-- Aim of the exercise --
Reproduce exactly, and only, the lines below from the one containing "Definition kill (i" through the one containing "A handler that finished had".

BEGIN Material for this exercise

(* ===== verification/RateCrash.v ===== *)
(** * [src/ratelimit.rs]: handlers that are killed

    A handler may be killed between any two system calls of
    [with_locked_state], or in the middle of its last write, and any of its calls may
    fail. The kernel then
    closes its files, which releases the [flock]; nothing is cleaned up. *)

From S2P Require Import Prelude RustStr RateLimit.

Module RateCrash.
Import RateLimit RateLimit.Concurrent.

Section crashes.
Context {C : StateCodec} (max : Z) (ops : list op) (fls : nat → faults).

(** A handler makes its next system call, or is killed; if it was about to write the
    state, after some bytes went out. *)
Inductive action := Move (i : nat) | KillAt (i : nat) (written : nat).

(** What changed the state: a handler that finished, or a last write that a kill cut
    short. *)
Inductive event := Applied (i : nat) (d : option RateDecision) | Torn (i : nat) (written : nat).

Record csys := mkC {
  c_shared : shared;
  c_phases : list phase;
  dead : list nat;
  history : list event;
}.

Definition cinit (fs : StateFs) : csys :=
  mkC (mkShared fs None) (replicate (length ops) Start) [] [].

Definition move (i : nat) (c : csys) : option csys :=
  if decide (i ∈ dead c) then None else
  o ← ops !! i; p ← c_phases c !! i; r ← hstep max (fls i) i o p (c_shared c);
  Some (mkC (snd r) (<[i := fst r]> (c_phases c)) (dead c)
          (history c ++ match fst r with Done d => [Applied i d] | _ => [] end)).

(** A dead handler's phase no longer matters: it is put back to [Start]. *)
Definition kill (i written : nat) (c : csys) : csys :=
  if decide (i ∈ dead c) then c else
  let fs := sh_fs (c_shared c) in
  let gone sh h := mkC sh (<[i := Start]> (c_phases c)) (i :: dead c) h in
  match c_phases c !! i with
  | None | Some (Done _) => c
  | Some (Locked | Updated _ _) => gone (mkShared fs None) (history c)
  | Some (Truncated json _) =>
      gone (mkShared (with_file (λ f, mkFile (take written json) (f_mode f)) fs) None)
        (history c ++ [Torn i written])
  | Some _ => gone (c_shared c) (history c)
  end.

Definition act (a : action) (c : csys) : csys :=
  match a with Move i => default c (move i c) | KillAt i written => kill i written c end.
Definition exec_actions (acts : list action) (c : csys) : csys := foldl (λ c a, act a c) c acts.

(** ** What a history means

    A handler that finished had its effect: its whole update, or none when one of its
    calls failed (a failing write empties the budget, like a kill in it). A write that was
    cut short leaves the pods with a fresh budget; one that had all its bytes out is a
    whole update. *)
Definition apply_event (st : RateState) (e : event) : RateState :=
  match e with
  | Applied i _ => from_option (λ o, fst (effect max (fls i) o st)) st (ops !! i)
  | Torn i k =>
      from_option (λ o, let st := fst (update_of max o st) in
                        match to_vec st with
                        | Some json => if decide (k < length json) then ∅ else st
                        | None => st
                        end) st (ops !! i)
  end.
Definition state_after (st : RateState) (h : list event) : RateState := foldl apply_event st h.

(** Every decision is the one for the state before it. *)
Fixpoint faithful (st : RateState) (h : list event) : Prop :=
  match h with
  | [] => True
  | e :: h => match e with
              | Applied i d => ∃ o, ops !! i = Some o ∧ d = snd (effect max (fls i) o st)
              | Torn _ _ => True
              end ∧ faithful (apply_event st e) h
  end.

Lemma state_after_snoc st h e : state_after st (h ++ [e]) = apply_event (state_after st h) e.
Proof. unfold state_after. by rewrite foldl_app. Qed.

Lemma faithful_snoc st h e :
  faithful st (h ++ [e]) ↔ faithful st h ∧ faithful (state_after st h) [e].
Proof.
  revert st. induction h as [|x h IH]; intros st; cbn [app faithful]; [tauto|].
  rewrite IH. cbn [faithful]. tauto.
Qed.

(** ** The invariant *)

Context {L : StateCodecLaws C} {TL : TornLaws C}.

Record crash_inv (st0 : RateState) (c : csys) : Prop := {
  cr_core : core_inv max ops (state_after st0 (history c)) (c_shared c) (c_phases c);
  cr_passed : all_passed ops fls (c_phases c);
  cr_dead i : i ∈ dead c → c_phases c !! i = Some Start;
  cr_faithful : faithful st0 (history c);
}.

Lemma dead_insert (c : csys) i p :
  (∀ j, j ∈ dead c → c_phases c !! j = Some Start) → i ∉ dead c →
  ∀ j, j ∈ dead c → <[i := p]> (c_phases c) !! j = Some Start.
Proof. intros H Hi j Hj. rewrite list_lookup_insert_ne; [by apply H|]. by intros ->. Qed.

#[local] Lemma torn_writes i k : fls i WriteAll = Some k → TornLaws C.
Proof. intros _. exact TL. Qed.

Lemma passed_start (ps : list phase) i : all_passed ops fls ps → all_passed ops fls (<[i := Start]> ps).
Proof.
  intros Hp j o q Ho Hj. destruct (decide (j = i)) as [->|Hne].
  - apply list_lookup_insert_Some in Hj as [(_ & <- & _)|[? _]]; done.
  - rewrite list_lookup_insert_ne in Hj by done. by eapply Hp.
Qed.

Lemma move_inv st0 i c c' : crash_inv st0 c → move i c = Some c' → crash_inv st0 c'.
Proof.
  intros [Ic Ip Id If]. unfold move. case_decide as Hd; [done|].
  destruct (ops !! i) as [o|] eqn:Ho; [|done]. destruct (c_phases c !! i) as [p|] eqn:Hi; [|done]. cbn.
  destruct (hstep max (fls i) i o p (c_shared c)) as [[p' sh']|] eqn:E; [|done]. cbn. intros [= <-].
  destruct (step_core max ops fls torn_writes _ i o p p' _ _ _ Ic Ho Hi (Ip i o p Ho Hi) E)
    as [_ [[-> Hc]|(Hp' & Hps & Hc)]].
  - split; cbn [history c_shared c_phases dead].
    + rewrite state_after_snoc. cbn. by rewrite Ho.
    + by eapply passed_insert.
    + by apply dead_insert.
    + apply faithful_snoc. cbn. eauto.
  - replace (match p' with Done d => [Applied i d] | _ => [] end) with (@nil event)
      by (destruct p'; try done; by destruct (Hp' d)).
    rewrite app_nil_r. split; [done|by eapply passed_insert| |done]. cbn. by apply dead_insert.
Qed.

(** A holder that dies without having touched the file leaves the state alone. *)
Lemma kill_idle st0 c i p :
  crash_inv st0 c → i ∉ dead c → c_phases c !! i = Some p → sh_lock (c_shared c) = Some i →
  state_of (sh_fs (c_shared c)) = state_after st0 (history c) →
  crash_inv st0 (mkC (mkShared (sh_fs (c_shared c)) None) (<[i := Start]> (c_phases c)) (i :: dead c)
                   (history c)).
Proof.
  intros [Ic Ip Id If] Hd Hi Hlk Hst.
  split; cbn [history c_shared c_phases dead]; [|by apply passed_start| |done].
  - eapply core_release; try done. by left.
  - intros j [->|Hj]%elem_of_cons; [by eapply lookup_phase_insert_eq|by apply dead_insert].
Qed.

Lemma kill_inv st0 i k c : crash_inv st0 c → crash_inv st0 (kill i k c).
Proof.
  intros I. pose proof I as [Ic Ip Id If]. unfold kill. case_decide as Hd; [done|].
  destruct (c_phases c !! i) as [p|] eqn:Hi; [|done].
  pose proof (ci_mutex _ _ _ _ _ Ic i p Hi) as Hm. pose proof (ci_state _ _ _ _ _ Ic) as Is.
  assert (critical p = false → (∀ d, p ≠ Done d) →
    crash_inv st0 (mkC (c_shared c) (<[i := Start]> (c_phases c)) (i :: dead c) (history c))) as Hout.
  { intros Hc Hnd. destruct (c_shared c) as [fs lk] eqn:Es. split; cbn [history c_shared c_phases dead]; [|by apply passed_start| |done].
    - apply (core_outside max ops _ (mkShared fs lk) _ i p Start fs); try done. by intros [?|?].
    - intros j [->|Hj]%elem_of_cons; [by eapply lookup_phase_insert_eq|by apply dead_insert]. }
  destruct p; try (by apply Hout); try exact I; cbn in Hm; specialize (Hm eq_refl); rewrite Hm in Is;
    destruct Is as (o & q & Ho & Hq & Hh); rewrite Hi in Hq; simplify_eq/=.
  - by eapply kill_idle.
  - destruct Hh as [Hh _]. by eapply kill_idle.
  - destruct Hh as [Hj ->]. split; cbn [history c_shared c_phases dead].
    + destruct (ci_file _ _ _ _ _ Ic i _ Hi eq_refl) as [f Hf].
      eapply core_release; try done; [by left|by apply with_file_is_Some|].
      rewrite state_after_snoc. cbn [apply_event]. rewrite Ho. cbn [from_option]. rewrite Hj.
      unfold state_of, with_file. rewrite Hf. cbn [state_file fmap option_fmap option_map f_data mbind option_bind].
      case_decide as Hk; [by rewrite (torn_unreadable _ _ _ Hj Hk)|].
      rewrite take_ge by lia. by rewrite (from_slice_to_vec _ _ Hj).
    + by apply passed_start.
    + intros j [->|Hj']%elem_of_cons; [by eapply lookup_phase_insert_eq|by apply dead_insert].
    + apply faithful_snoc. by split.
Qed.

Lemma exec_crash_inv st0 acts c : crash_inv st0 c → crash_inv st0 (exec_actions acts c).
Proof.
  revert c. induction acts as [|[i|i k] acts IH]; intros c I; cbn [exec_actions foldl act]; [done|..];
    apply IH.
  - destruct (move i c) as [c'|] eqn:E; [|done]. by eapply move_inv.
  - by apply kill_inv.
Qed.

Lemma cinit_inv fs : crash_inv (state_of fs) (cinit fs).
Proof.
  split; cbn; [apply init_core| |by intros i ?%not_elem_of_nil|done].
  by intros i o p _ [-> _]%lookup_replicate.
Qed.

(** A handler that is neither finished nor dead. *)
Definition live (c : csys) (i : nat) : Prop :=
  (i ∉ dead c) ∧ ∃ p, c_phases c !! i = Some p ∧ ∀ d, p ≠ Done d.

Lemma live_moves st0 c i : crash_inv st0 c → live c i → ∃ j, is_Some (move j c).
Proof.
  intros [Ic Ip Id If] (Hd & p & Hi & Hp).
  assert (∀ j q, j ∉ dead c → c_phases c !! j = Some q → (∀ d, q ≠ Done d) →
            (q = Private → sh_lock (c_shared c) = None) → is_Some (move j c)) as Hmove.
  { intros j q Hj Hq Hnd Hpr. unfold move. rewrite decide_False by done.
    destruct (lookup_lt_is_Some_2 ops j) as [o Ho].
    { rewrite <- (ci_len _ _ _ _ _ Ic). by eapply lookup_lt_Some. }
    rewrite Ho, Hq. cbn. destruct (hstep_moves max (fls j) j o q (c_shared c) Hnd Hpr) as [r ->]. by eexists. }
  pose proof (ci_state _ _ _ _ _ Ic) as Is. destruct (sh_lock (c_shared c)) as [j|] eqn:Hlk.
  - destruct Is as (o & q & _ & Hj & Hh). exists j. apply (Hmove j q); try done; [|by destruct q..].
    intros Hin%Id. rewrite Hj in Hin. by injection Hin as ->.
  - exists i. by apply (Hmove i p).
Qed.
End crashes.

(** ** A codec whose files cannot be cut short unnoticed

    As JSON's closing brace: the decimal codec's number, with an end mark. *)
Definition framed_codec : StateCodec := {|
  from_slice bs := strip_suffix (b! ";") bs ≫= from_slice (StateCodec := decimal_codec);
  to_vec st := (.++ b! ";") <$> to_vec (StateCodec := decimal_codec) st;
|}.

#[global] Instance framed_codec_laws : StateCodecLaws framed_codec.
Proof.
  split; [done|by eexists|]. intros st bs [= <-]. cbn [from_slice framed_codec].
  rewrite strip_suffix_app. cbn [mbind option_bind]. by apply from_slice_to_vec.
Qed.

#[global] Instance framed_codec_torn : TornLaws framed_codec.
Proof.
  intros st json k [= <-] Hk. cbn [from_slice framed_codec].
  destruct (strip_suffix _ _) as [r|] eqn:E; [|done]. exfalso.
  apply strip_suffix_Some in E. set (n := to_string _) in *.
  rewrite length_app in Hk. change (length (b! ";")) with 1 in Hk. rewrite take_app_le in E by lia.
  assert (";"%byte ∈ n) as Hin.
  { rewrite <- (take_drop k n), E. apply elem_of_app. left. apply elem_of_app. right. by left. }
  by apply (forallb_not_elem is_int_byte) in Hin; [|apply to_string_chars|].
Qed.

(** ** Properties *)

(** C16: killed handlers cost at most the budget's memory: wherever handlers are killed,
    even halfway through their last write, and whichever of their system calls fail,
    whenever the lock is free the file holds the state of a history in which every
    finished handler had its effect on the state before it, with the decision it
    reported (its whole update; none if a call before its write failed), and a handler
    killed in its last write, or whose write failed, either did the same or emptied
    the budget; and the lock never stays with a dead handler: while any handler
    is live, some handler moves. *)
Theorem killed_handlers_are_harmless {C : StateCodec} {L : StateCodecLaws C} {TL : TornLaws C}
    max ops fls acts fs :
  let c := exec_actions max ops fls acts (cinit ops fs) in
  (sh_lock (c_shared c) = None →
   state_of (sh_fs (c_shared c)) = state_after max ops fls (state_of fs) (history c))
  ∧ faithful max ops fls (state_of fs) (history c)
  ∧ ∀ i, live c i → ∃ j, (j ∉ dead c) ∧ is_Some (move max ops fls j c).
Proof.
  intros c. pose proof (exec_crash_inv max ops fls _ acts _ (cinit_inv max ops fls fs)) as I. fold c in I.
  split_and!.
  - intros Hl. pose proof (ci_state _ _ _ _ _ (cr_core _ _ _ _ _ I)) as Is. by rewrite Hl in Is.
  - apply (cr_faithful _ _ _ _ _ I).
  - intros i Hi. destruct (live_moves _ _ _ _ _ _ I Hi) as [j Hj]. exists j. split; [|done].
    unfold move in Hj. case_decide; [by destruct Hj|done].
Qed.

(** The first of three handlers is killed while it writes, the chmod of the last one
    fails; the other one has a fresh budget of two. *)
Definition killed_faults (i : nat) : faults :=
  λ s, match i, s with 2, SetPermissions => Some 0 | _, _ => None end.
Definition killed_acts : list action :=
  replicate 6 (Move 0) ++ [KillAt 0 3] ++ replicate 7 (Move 1) ++ replicate 7 (Move 2).
Definition killed_storm : csys :=
  exec_actions (C := framed_codec) 2 storm_ops killed_faults killed_acts (cinit storm_ops empty_fs).

Lemma killed_handlers_are_harmless_witness :
  (sh_lock (c_shared killed_storm) = None →
   state_of (C := framed_codec) (sh_fs (c_shared killed_storm))
   = state_after (C := framed_codec) 2 storm_ops killed_faults ∅ (history killed_storm))
  ∧ faithful (C := framed_codec) 2 storm_ops killed_faults ∅ (history killed_storm)
  ∧ ∀ i, live killed_storm i →
      ∃ j, (j ∉ dead killed_storm)
           ∧ is_Some (move (C := framed_codec) 2 storm_ops killed_faults j killed_storm).
Proof.
  apply (killed_handlers_are_harmless (L := framed_codec_laws) (TL := framed_codec_torn) 2 storm_ops
           killed_faults killed_acts empty_fs).
Defined.

Example killed_storm_history :
  history killed_storm = [Torn 0 3; Applied 1 (Some Allowed); Applied 2 (Some Allowed)].
Proof. vm_compute. reflexivity. Qed.

(** The one whose chmod failed is allowed without being recorded. *)
Example killed_storm_state :
  events_of (state_of (C := framed_codec) (sh_fs (c_shared killed_storm))) (b! "pod-a") = [1001%Z].
Proof. vm_compute. reflexivity. Qed.

(** The same after a kill in the critical section that has not touched the file yet. *)
Example killed_holder_releases :
  history (exec_actions (C := framed_codec) 2 storm_ops reliable
             (replicate 5 (Move 0) ++ [KillAt 0 0] ++ replicate 7 (Move 1)) (cinit storm_ops empty_fs))
  = [Applied 1 (Some Allowed)].
Proof. vm_compute. reflexivity. Qed.

End RateCrash.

END Material for this exercise

-- Solved problem --
Definition kill (i written : nat) (c : csys) : csys :=
  if decide (i ∈ dead c) then c else
  let fs := sh_fs (c_shared c) in
  let gone sh h := mkC sh (<[i := Start]> (c_phases c)) (i :: dead c) h in
  match c_phases c !! i with
  | None | Some (Done _) => c
  | Some (Locked | Updated _ _) => gone (mkShared fs None) (history c)
  | Some (Truncated json _) =>
      gone (mkShared (with_file (λ f, mkFile (take written json) (f_mode f)) fs) None)
        (history c ++ [Torn i written])
  | Some _ => gone (c_shared c) (history c)
  end.

Definition act (a : action) (c : csys) : csys :=
  match a with Move i => default c (move i c) | KillAt i written => kill i written c end.
Definition exec_actions (acts : list action) (c : csys) : csys := foldl (λ c a, act a c) c acts.

(** ** What a history means

    A handler that finished had its effect: its whole update, or none when one of its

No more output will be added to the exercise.